The circumstances preceding this half-marathon were less than ideal for running.
I was up late dancing at a wedding. I drank a little wine and cinnamon-sugar rimmed pumpkin beer. I did eat carbs…probably way too many. My head hit the pillow hard around 1AM.
Did I mention I had an 8:30AM start time, and we were on Shelter Island, an island OFF of Long Island? To those of you who aren’t familiar with the area…Eastern Long Island is FAR. Shelter Island is FREAKIN’ FURTHER. (Basically I took a lot of ferries on three various islands this weekend). Again, ideal for fun times, not ideal for half-marathon-running.
So, Brendan and I woke up at about 5:15AM. That’s about 4.25 hours of sleep, for those of you who don’t feel like doing the math. (Ahem, that’s me, always.) If you know me, you know I’m an old lady who typically goes to bed around 9:30 or 10PM and gets a solid 8 hours of shut eye every night. 4.25 hours does not bode well for me or those around me. I think the only reason I woke up and successfully avoided a DNS (Did Not Start) was because I was too tired to think about finding another time to do a long run. If I showed up on Staten Island I’d be done in a couple hours, I wouldn’t have to worry about figuring out hydration on my own (love me a good aid station!), and I could go home successful and guilt-free. (The guilt factor always gets me.) Plus, I’d receive guaranteed entry into the NYC Half in March for finishing the 5-borough series that I worked so hard on (running 4 of the 5 races; I completed the Brooklyn Half, Queens 10k, and Bronx 10 Miler…SI would be my 4th).
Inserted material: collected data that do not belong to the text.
Lemma all_pops_no_push (cs : list (call T)) :
  forallb is_pop_call cs = true →
  sum_list ((fun x => one_if (is_push x)) <$> cs) = 0.
Proof.
  induction cs as [|x cs IH]; [done|]. destruct x as [item|]; [done|].
  intros Hall. rewrite fmap_cons. cbn [sum_list_with]. by rewrite IH.
Qed.

Lemma all_pushes_no_pop (cs : list (call T)) :
  forallb is_push cs = true →
  sum_list ((fun x => one_if (is_pop_call x)) <$> cs) = 0.
Proof.
  induction cs as [|x cs IH]; [done|]. destruct x as [item|]; [|done].
  intros Hall. rewrite fmap_cons. cbn [sum_list_with]. by rewrite IH.
Qed.

Lemma not_pusher_no_push th :
  one_sided (todo th) = true →
  awake_pusher th = 0 → asleep_pusher th = 0 → pushes_left th = 0.
Proof.
  destruct th as [[|[item|] rest] b].
  - done.
  - intros _. destruct b; weigh; done.
  - unfold one_sided, pushes_left. simpl. intros Hsided _ _.
    rewrite all_pops_no_push; done.
Qed.

Lemma not_popper_no_pop th :
  one_sided (todo th) = true →
  awake_popper th = 0 → asleep_popper th = 0 → pops_left th = 0.
Proof.
  destruct th as [[|[item|] rest] b].
  - done.
  - unfold one_sided, pops_left. simpl. intros Hsided _ _.
    rewrite orb_false_r in Hsided. rewrite all_pushes_no_pop; done.
  - intros _. destruct b; weigh; done.
Qed.

(** Among one-sided threads, when nobody is in [push], awake or asleep,
    no push is left to do; and the same for [pop]. *)
Lemma no_pusher_no_push ths :
  Forall (fun th => one_sided (todo th) = true) ths →
  total awake_pusher ths = 0 → total asleep_pusher ths = 0 →
  total pushes_left ths = 0.
Proof.
  unfold total. induction ths as [|th ths IH]; [done|].
  intros [Hth Hall]%Forall_cons. rewrite !fmap_cons. cbn [sum_list_with].
  unfold id at 1 3 5. intros Ha Hs. rewrite IH by (done || lia).
  rewrite not_pusher_no_push; [done|done|lia|lia].
Qed.
(** * Outdated-version alerts and the project base URL hook

    A shallow embedding of
    [packages/amplication-server/src/core/outdatedVersionAlert/outdatedVersionAlert.service.ts]
    (class [OutdatedVersionAlertService]) and of the client hook
    [useProjectBaseUrl].

    The service is asynchronous TypeScript over a relational store.  Every
    [await] in it is sequential, so a method is embedded as a computation in a
    state-and-exception monad [M]: the state is the alert table together with
    the effects that left the service (rows inserted, Kafka messages
    dispatched, lines logged); an exception leaves the state as it was at the
    point of the throw, since nothing in the service opens a transaction.

    The injected collaborators (resource, project and plugin-installation
    services, the Kafka producer, the configuration service) are not part of
    the file; they are record-typed section variables with the signatures the
    service uses.

    What is modelled of failure is what the service itself shows: the two
    explicit throws, the [null] answer of the resource lookup, and the
    rejection of the promise of [emitMessage], which the service catches.
    The store and the lookups answer every call; a broken connection to the
    database is outside the model. *)

From stdpp Require Import gmap strings list fin_maps.

Set Warnings "-register-all".
Open Scope string_scope.

(** ** Enumerations *)

Module EnumOutdatedVersionAlertType.
(** Modelled from the spec: the enumeration is declared outside the sources
    at hand; the spec lists these two types. *)
Inductive t : Type := TemplateVersion | PluginVersion.
#[global] Instance alertType_eq_dec : EqDecision t.
Proof. solve_decision. Defined.
End EnumOutdatedVersionAlertType.

Module EnumOutdatedVersionAlertStatus.
(** Modelled from the spec: the enumeration is declared outside the sources
    at hand; the spec lists these three states. *)
Inductive t : Type := New | Canceled | Resolved.
#[global] Instance alertStatus_eq_dec : EqDecision t.
Proof. solve_decision. Defined.
End EnumOutdatedVersionAlertStatus.

Module EnumResourceType.
(** Modelled from the spec: the declaration of [EnumResourceType] is not in the
    sources at hand.  The service names [ServiceTemplate] only; the resources
    that reference a template are services; every other kind is kept under
    its name. *)
Inductive t : Type :=
  | ServiceTemplate
  | Service
  | Other (name : string).
#[global] Instance resourceType_eq_dec : EqDecision t.
Proof. solve_decision. Defined.
End EnumResourceType.

(** ** Entities *)

(** Identifiers of alerts are generated by the store.  Only their freshness
    matters, so the n-th row ever inserted gets identifier [n]. *)
Definition AlertId : Type := N.

Module OutdatedVersionAlert.
(** Modelled from the spec: the fields of the entity as the data model of the
    spec lists them, without the two timestamps, which the store manages and
    the service never reads. *)
Record t : Type := mk {
  id : AlertId;
  resourceId : string;
  blockId : option string;
  type : EnumOutdatedVersionAlertType.t;
  status : EnumOutdatedVersionAlertStatus.t;
  outdatedVersion : string;
  latestVersion : string;
}.
#[global] Instance alert_eq_dec : EqDecision t.
Proof. solve_decision. Defined.
(** * STEMI detection page: a model of [Home] and its TensorFlow.js pipeline

    The page builds an untrained sequential CNN once ([loadModel]), turns an
    uploaded picture into a [1,224,224,3] float32 tensor ([preprocessImage])
    and reads the two softmax outputs of one forward pass ([analyzeECG]).

    Conventions of the embedding:
    - JavaScript integers (dimensions, indices, pixel bytes) are [Z];
    - float32 tensor elements are IEEE binary32 values ([spec_float] with
      precision 24), computed with the operations of [SpecFloat];
    - a JavaScript number that is not an integer by construction (a draw of
      [Math.random] and what is computed from it) is an IEEE binary64 value
      ([spec_float] with precision 53);
    - the arithmetic of the forward pass is idealised: it is carried out
      over [R], so the properties below speak of the shape, the success and
      the use of its output, not of the digits a backend rounds it to;
    - the TensorFlow.js engine is an explicit state ([Engine]): the ids of
      the live tensors, the registered variables (the weights) and the
      random generator that dropout would consult in training mode;
    - a JavaScript exception is the outcome [Throw]; a promise that is never
      settled is [Pending];
    - the page handles one event at a time: an analysis runs until it
      completes or suspends for good before the next event is taken. *)

From Stdlib Require Import ZArith QArith Reals Lra Lia String.
From Stdlib Require Import Floats.SpecFloat.
From stdpp Require Import base decidable option list list_numbers gmap strings.

Open Scope Z_scope.

(** ** IEEE binary32, the element type of a float32 tensor *)

Module F32.
Definition prec : Z := 24.
Definition emax : Z := 128.

(** The float32 nearest to an integer (exact below 2^24). *)
Definition of_Z (n : Z) : spec_float := binary_normalize prec emax n 0 false.

Definition div : spec_float -> spec_float -> spec_float := SFdiv prec emax.

Definition zero : spec_float := S754_zero false.
Definition one : spec_float := S754_finite false 8388608 (-23).


(** The real number a finite float stands for. *)
Definition to_R (x : spec_float) : R :=
  match x with
  | S754_finite s m e =>
      ((if s then -1 else 1) * IZR (Z.pos m) * powerRZ 2 e)%R
  | _ => 0%R
  end.
End F32.

(** ** IEEE binary64, the JavaScript number *)

Module F64.
Definition prec : Z := 53.
Definition emax : Z := 1024.

(** The double nearest to an integer (exact below 2^53). *)
Definition of_Z (n : Z) : spec_float := binary_normalize prec emax n 0 false.

Definition mul : spec_float -> spec_float -> spec_float := SFmul prec emax.
Definition div : spec_float -> spec_float -> spec_float := SFdiv prec emax.
Definition add : spec_float -> spec_float -> spec_float := SFadd prec emax.

(** A decimal literal [n/d] of the source denotes the double nearest to
    the quotient. *)
Definition literal (n d : Z) : spec_float := div (of_Z n) (of_Z d).

(** [x > y]; false when either is NaN. *)
Definition gt (x y : spec_float) : bool := SFltb y x.

(** The integer below a finite double: floor(m * 2^e). *)
Definition to_Z (x : spec_float) : option Z :=
  match x with
  | S754_zero _ => Some 0
  | S754_finite s m e => Some (Z.shiftl (cond_Zopp s (Z.pos m)) e)
  | _ => None
  end.

(** [Math.floor]: a double with a negative exponent lies below 2^53 in
    absolute value, so its floor is a double. *)
Definition floor (x : spec_float) : spec_float :=
  match x with
  | S754_finite s m e =>
      if 0 <=? e then x else of_Z (Z.shiftl (cond_Zopp s (Z.pos m)) e)
  | _ => x
  end.

Definition zero : spec_float := S754_zero false.
Definition one : spec_float := S754_finite false 4503599627370496 (-52).

(** What [Math.random] returns: a double, at least 0 and below 1. *)
Definition is_draw (x : spec_float) : bool :=
  valid_binary prec emax x && SFleb zero x && SFltb x one.
End F64.

(** ** Tensors and the engine that tracks them *)

Inductive Outcome (A : Type) : Type :=
| Ok (a : A)
| Throw (msg : string).
Arguments Ok {A} a.
Arguments Throw {A} msg.

(** A tensor object: its engine id, its shape and its flat row-major data. *)
Record Tensor (A : Type) : Type := mkTensor {
  tid : nat;
  shape : list Z;
  values : list A
}.
Arguments mkTensor {A} tid shape values.
Arguments tid {A} t.
Arguments shape {A} t.
Arguments values {A} t.

(** The engine state: [live] is the set behind [tf.memory().numTensors],
    [vars] the registered variables (layer weights), [rng] the generator
    state, [forward_passes] counts the calls of [predict]. *)
Record Engine : Type := mkEngine {
  next_id : nat;
  live : gset nat;
  vars : gmap nat (Tensor R);
  rng : Z;
  forward_passes : nat
}.

Definition numTensors (e : Engine) : nat := size (live e).

Definition M (A : Type) : Type := Engine -> Outcome A * Engine.

Definition ret {A} (a : A) : M A := fun e => (Ok a, e).
Definition throw {A} (msg : string) : M A := fun e => (Throw msg, e).
Definition bind {A B} (c : M A) (k : A -> M B) : M B :=
  fun e => match c e with
           | (Ok a, e') => k a e'
           | (Throw msg, e') => (Throw msg, e')
           end.

Notation "'let*' x ':=' c1 'in' c2" := (bind c1 (fun x => c2))
  (at level 10, x name, c1 at level 100, c2 at level 200).

(** Every op result is a new tensor object registered with the engine. *)
Definition register {A} (sh : list Z) (vs : list A) : M (Tensor A) :=
  fun e =>
    (Ok (mkTensor (next_id e) sh vs),
     mkEngine (S (next_id e)) ({[ next_id e ]} ∪ live e) (vars e) (rng e)
              (forward_passes e)).

(** An op refuses a tensor that was disposed. *)
Definition use {A} (t : Tensor A) : M unit :=
  fun e => if decide (tid t ∈ live e) then (Ok tt, e)
           else (Throw "Tensor is disposed.", e).

(** [t.dispose()]: releases the tensor; a second call does nothing. *)
Definition dispose {A} (t : Tensor A) (e : Engine) : Engine :=
  mkEngine (next_id e) (live e ∖ {[ tid t ]}) (delete (tid t) (vars e)) (rng e)
           (forward_passes e).

(** Reading a typed array: an index out of range reads [d]. *)
Definition at_index {A} (d : A) (l : list A) (i : Z) : A :=
  if i <? 0 then d else default d (l !! Z.to_nat i).

Definition size_of (sh : list Z) : Z := foldr Z.mul 1 sh.

(** ** The decoded image and the ops of [preprocessImage] *)

(** What the canvas hands to [tf.browser.fromPixels]: RGBA bytes, row-major. *)
Record ImageData : Type := mkImageData {
  width : Z;
  height : Z;
  data : list Z
}.


(** [tf.browser.fromPixels(img)]: int32 tensor [h,w,3], alpha dropped. Reading
    the pixels of an empty canvas raises. *)
Definition fromPixels (img : ImageData) : M (Tensor Z) :=
  if (width img <=? 0) || (height img <=? 0)
  then throw "IndexSizeError"
  else register [height img; width img; 3]
         (map (fun j => at_index 0 (data img) (j / 3 * 4 + j mod 3))
              (seqZ 0 (height img * width img * 3))).

(** The source row (column) of output row (column) [r]:
    min(old - 1, floor(r * old / new)), with the quotient taken exactly. *)
Definition nearest_index (old new r : Z) : Z := Z.min (old - 1) (r * old / new).

(** The same index as the CPU kernel of the library evaluates it, in
    doubles: [Math.min(old - 1, Math.floor((old / new) * r))]. Where
    [r * old / new] is an integer the rounded product may fall just below
    it, and the kernel then reads the row (column) before:
    [nearest_index_f64 68 224 168] is 50 where [nearest_index 68 224 168]
    is 51. Both indices lie in the source cell of the sample point, and
    that is all the contract of [preprocessImage] below says of the
    position. *)
Definition nearest_index_f64 (old new r : Z) : option Z :=
  match F64.mul (F64.div (F64.of_Z old) (F64.of_Z new)) (F64.of_Z r) with
  | S754_nan => None
  | S754_infinity s => if s then None else Some (old - 1)
  | x => option_map (Z.min (old - 1)) (F64.to_Z x)
  end.

(** [t.resizeNearestNeighbor([newH, newW])] on a rank-3 tensor. *)
Definition resizeNearestNeighbor {A} (d : A) (newH newW : Z) (t : Tensor A)
  : M (Tensor A) :=
  let* _ := use t in
  match shape t with
  | [h; w; c] =>
      register [newH; newW; c]
        (map (fun j =>
                let ch := j mod c in
                let col := j / c mod newW in
                let r := j / (c * newW) in
                at_index d (values t)
                  ((nearest_index h newH r * w + nearest_index w newW col) * c + ch))
             (seqZ 0 (newH * newW * c)))
  | _ => throw "Error in resizeNearestNeighbor: x must be rank 3"
  end.

(** [t.toFloat()]: cast int32 to float32. *)
Definition toFloat (t : Tensor Z) : M (Tensor spec_float) :=
  let* _ := use t in register (shape t) (map F32.of_Z (values t)).

(** [t.div(c)] for a scalar [c]: element-wise float32 division. The scalar
    tensor made for [c] lives only inside the op. *)
Definition div (t : Tensor spec_float) (c : Z) : M (Tensor spec_float) :=
  let* _ := use t in register (shape t) (map (fun x => F32.div x (F32.of_Z c)) (values t)).

(** [t.expandDims(0)]. *)
Definition expandDims {A} (t : Tensor A) : M (Tensor A) :=
  let* _ := use t in register (1 :: shape t) (values t).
Do I need to remind you that we were waaaayy out East on Long Island, and the race was on Staten Island? Even though the both have “island” in the name, they are not close. Not at all.
I didn’t even pull up this map until about 30 minutes after we left, if that tells you anything.
As we toured the entire island, I focused every ounce of my energy on not falling asleep. I worked really hard at pinning my bib onto my shirt. I DID NOT HAVE COFFEE. This made everything exponentially harder. Eventually we made it; Brendan dropped me off and went on to work, I jogged a little and met up with Lora and Dayna, my Ragnar teammates!
Thankfully, Dayna offered to run with me. I would have been absolutely miserable without her. Around mile..ohhh…ONE, I was already thinking about how tired I felt. But I hung in there, chatted with Dayna about Ragnar and Ironman and the cute older ladies out cheering, checked out the skyline, and took my sweet time getting to the finish line. We discussed how inspirational some of the walkers were, and how they’re shining examples of determination for people who might not think they could do a half-marathon. (I love that.) My legs felt okay…my brain did not. We lamented on how everyone says Staten Island is flat. Staten Island is not flat.
Part of the course was along the water and beautiful…the other part was through a warehouse area, and then through a neighborhood. It was an out-and-back which I kind of enjoyed; I like knowing what’s coming and where exactly I am on the course in relation to the finish line. I also loved seeing the runners going the opposite way on the other side of the road. I kept my eyes peeled for speedy Lora, but I missed her! Maybe because I was also concentrating on how amazing peanut butter Gu is. IT TASTES LIKE REAL PEANUT BUTTER. So wonderful.
This definitely wasn’t my best race pacing-wise, but I did enjoy the company and again, nothing hurt. BIG WIN. We even made a bathroom stop! I usually never do that, I’m too OCD…but this was definitely more of a training run. If you’re a numbers person, here you go:
Mile 9…I remember that dang hill!
We finished with a strong kick (hey, 8:07!) and then had to sprint directly to the ferry. I still had a long trip ahead of me. Dayna and I took the ferry to the city, and then I had to take the subway to Penn Station, and THEN get on the train out to NJ. Such a ridiculously long day.
But, I finished this challenge feeling invincible. After the past couple weeks (mainly Ragnar), I feel like I can do ANYTHING. This is why I love running. I found my strong. And it’s here to stay.
How do you get through tough races? How do you find your strong? Has a specific run/race ever made you feel like you could do anything?